- **TASK DETAILS**
Some entries follow. Reproduce exactly the lines starting at the one with "Definition set_vector_dir (v" and stopping after the one with "Definition set_vector_store (v".

---------- DATASET CONTENT ----------

(** * RAG-chatbot: document indexing and chat orchestration

    A shallow embedding of [models/document_processor.py] and
    [models/chatbot.py].  The objects of the two classes are records and
    their methods are state-passing functions that return or raise.  The
    files under [data/] are part of the processor's state.  Every call into
    the FAISS vector store, which embeds through [GeminiEmbeddings], is
    appended to the processor's [calls], and every prompt handed to the
    Gemini model to the chatbot's [prompts], so that "no remote call is
    made" can be read off the state.

    Collaborators that live outside the repository are Section variables:
    [PdfReader] (pypdf), [split_text] (RecursiveCharacterTextSplitter),
    [similarity_search_with_score] (FAISS) and [generate_content] (Gemini).
    Text extraction and splitting are functions of the file contents.
    Whether the file system takes an uploaded file under the name given is
    the Section variable [writable].  The index and the metadata are written
    to fixed paths under [data/], and these writes succeed; so do
    [from_texts] and [add_texts]: [GeminiEmbeddings] turns every embedding
    failure into zero vectors instead of raising.

    Also embedded: [GeminiEmbeddings] itself, [validate_pdf] of
    [utils/helpers.py] with the upload loop of [app.py], and the user
    functions of [database/user_auth.py] and [database/user_management.py]
    over a table of rows. *)

From Stdlib Require Import ZArith Ascii String.
From stdpp Require Import base option list strings gmap.

(** ** Python values used by the code *)

(** Outcome of a Python expression that may raise. *)
Inductive py (A : Type) : Type :=
| Ok (a : A)
| Raise (e : string).
Arguments Ok {A} a.
Arguments Raise {A} e.

(** A file or directory entry on disk: absent; present but unreadable, so
    that its loader raises; readable but of another shape than the code goes
    on to use (for the metadata file, a JSON value without a ["documents"]
    member); or holding a value written by an earlier run. *)
Inductive stored (A : Type) : Type :=
| Missing
| Corrupt
| Misshapen
| Saved (a : A).
Arguments Missing {A}.
Arguments Corrupt {A}.
Arguments Misshapen {A}.
Arguments Saved {A} a.

(** *** Strings

    A [string] is read as a sequence of code points below 256. *)

(** [str.isspace] on one code point below 256. *)
Definition isspace (c : ascii) : bool :=
  let n := nat_of_ascii c in
  (((9 <=? n) && (n <=? 13)) || ((28 <=? n) && (n <=? 32))
   || (n =? 133) || (n =? 160))%nat.

(** [not s.strip()]: stripping leaves nothing exactly when every character
    is white space. *)
Fixpoint strip_is_empty (s : string) : bool :=
  match s with
  | EmptyString => true
  | String c s' => isspace c && strip_is_empty s'
  end.

Definition lower_ascii (c : ascii) : ascii :=
  let n := nat_of_ascii c in
  if (((65 <=? n) && (n <=? 90))
      || ((192 <=? n) && (n <=? 222) && negb (n =? 215)))%nat
  then ascii_of_nat (n + 32) else c.

(** [s.lower()] *)
Fixpoint lower (s : string) : string :=
  match s with
  | EmptyString => EmptyString
  | String c s' => String (lower_ascii c) (lower s')
  end.

(** [s.endswith(suffix)] *)
Definition endswith (s suffix : string) : bool :=
  let n := String.length s in
  let m := String.length suffix in
  (m <=? n)%nat && String.eqb (substring (n - m) m s) suffix.

(** [s.startswith(prefix)] *)
Definition startswith (s prefix : string) : bool :=
  let m := String.length prefix in
  String.eqb (substring 0 m s) prefix.

(** [os.path.join(a, b)] of [posixpath]. *)
Definition os_path_join (a b : string) : string :=
  if startswith b "/" then b
  else if String.eqb a "" || endswith a "/" then a +:+ b
  else a +:+ "/" +:+ b.

(** [if not s] for a string argument that may be [None]. *)
Definition falsy (s : option string) : bool :=
  match s with
  | None => true
  | Some x => String.eqb x ""
  end.

(** [sep.join(parts)] *)
Fixpoint join (sep : string) (parts : list string) : string :=
  match parts with
  | [] => ""
  | [x] => x
  | x :: rest => x +:+ sep +:+ join sep rest
  end.

(** *** Dictionaries

    A [dict] keeps insertion order, so it is a list of items; Python keeps
    the keys distinct, which is the predicate [dict_wf]. *)

Definition dict (V : Type) : Type := list (string * V).

Definition keys {V} (d : dict V) : list string := d.*1.

Definition dict_wf {V} (d : dict V) : Prop := NoDup (keys d).

(** [d.get(k)] *)
Fixpoint dict_get {V} (k : string) (d : dict V) : option V :=
  match d with
  | [] => None
  | (k', v) :: d' => if String.eqb k' k then Some v else dict_get k d'
  end.

(** [d[k] = v]: overwrite in place when the key exists, append otherwise. *)
Fixpoint dict_set {V} (k : string) (v : V) (d : dict V) : dict V :=
  match d with
  | [] => [(k, v)]
  | (k', v') :: d' =>
      if String.eqb k' k then (k', v) :: d' else (k', v') :: dict_set k v d'
  end.

(** [del d[k]] for a key that is present. *)
Fixpoint dict_del {V} (k : string) (d : dict V) : dict V :=
  match d with
  | [] => []
  | (k', v') :: d' =>
      if String.eqb k' k then d' else (k', v') :: dict_del k d'
  end.

(** ** Data model *)

(** A langchain [Document]: the chunk text and its metadata dict. *)
Record Document : Type := mkDocument {
  page_content : string;
  doc_metadata : dict string
}.

(** An entry of [metadata["documents"]]. *)
Record DocInfo : Type := mkDocInfo {
  filename : string;
  uploaded_at : string;
  chunk_count : nat;
  file_path : string
}.

(** [doc_info["chunk_count"] = n] *)
Definition set_chunk_count (n : nat) (i : DocInfo) : DocInfo :=
  {| filename := filename i; uploaded_at := uploaded_at i;
     chunk_count := n; file_path := file_path i |}.

(** Calls into the vector index, which embeds through the embedding gateway
    on [from_texts], [add_texts] and the similarity search. *)
Inductive call : Type :=
| FAISS_load_local
| FAISS_from_texts (texts : list string)
| FAISS_add_texts (texts : list string)
| FAISS_save_local
| FAISS_similarity_search_with_score (query : string) (k : Z).

(** The [DocumentProcessor] object together with the files it owns:
    [pdf_dir] maps a file name to the bytes stored under [data/pdfs],
    [vector_dir] and [metadata_file] are the persisted index and metadata,
    [metadata] is [self.metadata["documents"]], [vector_store] lists the
    entries of [self.vector_store.docstore._dict] in insertion order. *)
Record DocumentProcessor : Type := mkDocumentProcessor {
  pdf_dir : gmap string (list Byte.byte);
  vector_dir : stored (list Document);
  metadata_file : stored (dict DocInfo);
  metadata : dict DocInfo;
  vector_store : list Document;
  calls : list call
}.

(** A chat transcript entry. *)
Record Message : Type := mkMessage {
  role : string;
  content : string
}.

(** ** State and exceptions *)

(** A method body: it reads and writes the object and returns or raises. *)
Definition M (S A : Type) : Type := S → py A * S.

Definition ret {S A} (a : A) : M S A := λ s, (Ok a, s).

Definition raise {S A} (e : string) : M S A := λ s, (Raise e, s).

Definition bind {S A B} (m : M S A) (f : A → M S B) : M S B :=
  λ s, match m s with
       | (Ok a, s') => f a s'
       | (Raise e, s') => (Raise e, s')
       end.

Definition gets {S A} (f : S → A) : M S A := λ s, (Ok (f s), s).

Definition modify {S} (f : S → S) : M S unit := λ s, (Ok tt, f s).

(** Result of a collaborator call. *)
Definition lift {S A} (r : py A) : M S A := λ s, (r, s).

(** [try: body except Exception: handler]; side effects of [body] up to the
    raise are kept. *)
Definition try_except {S A} (body : M S A) (handler : string → M S A) : M S A :=
  λ s, match body s with
       | (Ok a, s') => (Ok a, s')
       | (Raise e, s') => handler e s'
       end.

(** [for x in xs: body x] *)
Fixpoint for_each {S A} (xs : list A) (body : A → M S unit) : M S unit :=
  match xs with
  | [] => ret tt
  | x :: xs' => bind (body x) (λ _, for_each xs' body)
  end.

Notation "'let*' x ':=' m 'in' k" := (bind m (λ x, k))
  (at level 10, x binder, m at level 100, k at level 200, only parsing).

(** Field updates of the processor object. *)
Definition set_pdf_dir (f : gmap string (list Byte.byte)) (s : DocumentProcessor) :=
  mkDocumentProcessor f (vector_dir s) (metadata_file s) (metadata s)
    (vector_store s) (calls s).
Definition set_vector_dir (v : stored (list Document)) (s : DocumentProcessor) :=
  mkDocumentProcessor (pdf_dir s) v (metadata_file s) (metadata s)
    (vector_store s) (calls s).
Definition set_metadata_file (m : stored (dict DocInfo)) (s : DocumentProcessor) :=
  mkDocumentProcessor (pdf_dir s) (vector_dir s) m (metadata s)
    (vector_store s) (calls s).
Definition set_metadata (m : dict DocInfo) (s : DocumentProcessor) :=
  mkDocumentProcessor (pdf_dir s) (vector_dir s) (metadata_file s) m
    (vector_store s) (calls s).
Definition set_vector_store (v : list Document) (s : DocumentProcessor) :=
  mkDocumentProcessor (pdf_dir s) (vector_dir s) (metadata_file s) (metadata s)
    v (calls s).
Definition log_call (c : call) (s : DocumentProcessor) :=
  mkDocumentProcessor (pdf_dir s) (vector_dir s) (metadata_file s) (metadata s)
    (vector_store s) (calls s ++ [c]).

(** ** The vector store wrapper (langchain FAISS) *)

(** The reserved entry every store is created with. *)
Definition placeholder_metadata : dict string :=
  [("source", "placeholder"); ("doc_id", "placeholder")].

Definition placeholder : Document :=
  mkDocument "placeholder content" placeholder_metadata.

(** One [Document] per text, paired with its metadata dict. *)
Definition documents (texts : list string) (metadatas : list (dict string))
  : list Document :=
  zip_with mkDocument texts metadatas.

(** [FAISS.from_texts(texts, embeddings, metadatas=metadatas)] *)
Definition from_texts (texts : list string) (metadatas : list (dict string))
  : M DocumentProcessor (list Document) :=
  let* _ := modify (log_call (FAISS_from_texts texts)) in
  ret (documents texts metadatas).

(** [self.vector_store.add_texts(texts, metadatas)] *)
Definition add_texts (texts : list string) (metadatas : list (dict string))
  : M DocumentProcessor unit :=
  let* _ := modify (log_call (FAISS_add_texts texts)) in
  modify (λ s, set_vector_store (vector_store s ++ documents texts metadatas) s).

----------

- **TASK OUTPUT**
Definition set_vector_dir (v : stored (list Document)) (s : DocumentProcessor) :=
  mkDocumentProcessor (pdf_dir s) v (metadata_file s) (metadata s)
    (vector_store s) (calls s).
Definition set_metadata_file (m : stored (dict DocInfo)) (s : DocumentProcessor) :=
  mkDocumentProcessor (pdf_dir s) (vector_dir s) m (metadata s)
    (vector_store s) (calls s).
Definition set_metadata (m : dict DocInfo) (s : DocumentProcessor) :=
  mkDocumentProcessor (pdf_dir s) (vector_dir s) (metadata_file s) m
    (vector_store s) (calls s).
Definition set_vector_store (v : list Document) (s : DocumentProcessor) :=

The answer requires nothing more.